Business is building relationships.
Relationship management, and in particular stakeholder engagement are now vital to the success of a wide range of organisations, their activities and projects. The question ‘are you engaging your stakeholders?’ is now ‘what is your stakeholder engagement strategy?’, and ‘what is the best system to manage engagement?’.
Gone are the days of spreadsheets and Post-it notes. Welcome to the future where strategic stakeholder management is your competitive advantage.
To help explain the importance of engaging stakeholders, in collaboration with stakeholder engagement professional John Steyntjes, we’ve put together a list of 10 reasons why implementing a Stakeholder Management System can benefit your organisation.
What is a Stakeholder Management System?
A Stakeholder Management System is a software tool that builds a stakeholder relationship knowledgebase across your organisation, capturing a complete history of every interaction with your stakeholders.
“The introduction of a great stakeholder management system, like Consultation Manager, took our Stakeholder Engagement performance to a new level. It significantly improved the effectiveness and efficiency of our engagement with stakeholders, communities and our key business customers.”
John Steyntjes
Why not use a CRM?
A CRM is typically a sales tool that follows a customer from the prospecting stages through to sales and after-sales servicing. A Stakeholder Management System is an engagement tool, focussing on building long-term effective partnerships with stakeholders to minimise risk and protect your company and projects, as opposed to making sales.

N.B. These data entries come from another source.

Lemma dispatch_wf_flows s data (x : Mux) :
  mux_wf x -> mux_wf (dispatch s data x).1 /\ mx_flows (dispatch s data x).1 = mx_flows x.
Proof.
  intros Hx. split; [now apply preserves_dispatch|].
  unfold dispatch. destruct s as [|d|]; try easy. destruct (esd_sender d); [|easy].
  destruct (mx_cells x !! esd_cell d); [|easy]. now destruct (try_send _ _).
Qed.

Lemma untouched_push (x : Mux) id data :
  mux_wf x -> untouched id x (process_frame (MkFrame id (Push data)) false x).1.
Proof.
  intros Hx. unfold process_frame. cbn [frame_payload frame_id]. rewrite bind_get. unfold mbind at 1, M_bind at 1.
  destruct (mx_flows x !! id) as [slot|] eqn:Hs; [|apply untouched_rst].
  destruct (dispatch_wf_flows slot (cow_into_owned data) x Hx) as [Hwf Hf].
  assert (H1 : untouched id x (dispatch slot (cow_into_owned data) x).1).
  { destruct slot as [|d|]; try apply untouched_refl. apply (untouched_cell id (esd_cell d)).
    - intros i s Hi Hfi. now apply (other_cell x id d i s).
    - apply only_cell_dispatch. }
  destruct (dispatch slot _ x) as [y r]. cbn [fst] in *.
  destruct r as [[[[]|]|]| | |]; try exact H1; apply (untouched_trans id x y); try exact H1; [|apply untouched_rst].
  apply (untouched_close y id slot); [easy|]. now rewrite Hf.
Qed.

Lemma untouched_bind_request id r (x : Mux) : untouched id x (send_bind_request r x).1.
Proof.
  unfold send_bind_request. destruct (mx_bnd x) as [q|]; [|apply untouched_refl].
  destruct (try_send r q) as [q' [[]|]]; [apply untouched_refl| |now intros i s Hi Hs].
  unfold bind_drop, bind_reply, mbind, M_bind. pose proof (untouched_send id (new_reset (br_flow_id r)) x) as H.
  now destruct (send_frame _ x) as [? [[]| | |]].
Qed.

10 benefits of a Stakeholder Management System
1. Build better relationships
Early engagement with stakeholders begets genuine relationships characterised by trust, mutual understanding and cooperation. Better relationships lead to better outcomes for communities, stakeholders and environment and enhances the credibility of your organisation.
2. Paint a rich picture of your stakeholders
Good stakeholder management systems have the capacity to profile and segment your stakeholders multi-dimensionally, linking them to events, employees, teams, issues, locations, projects and so on. It’s like a history book for your stakeholders as well as a window into what the future might hold, allowing you to predict outcomes.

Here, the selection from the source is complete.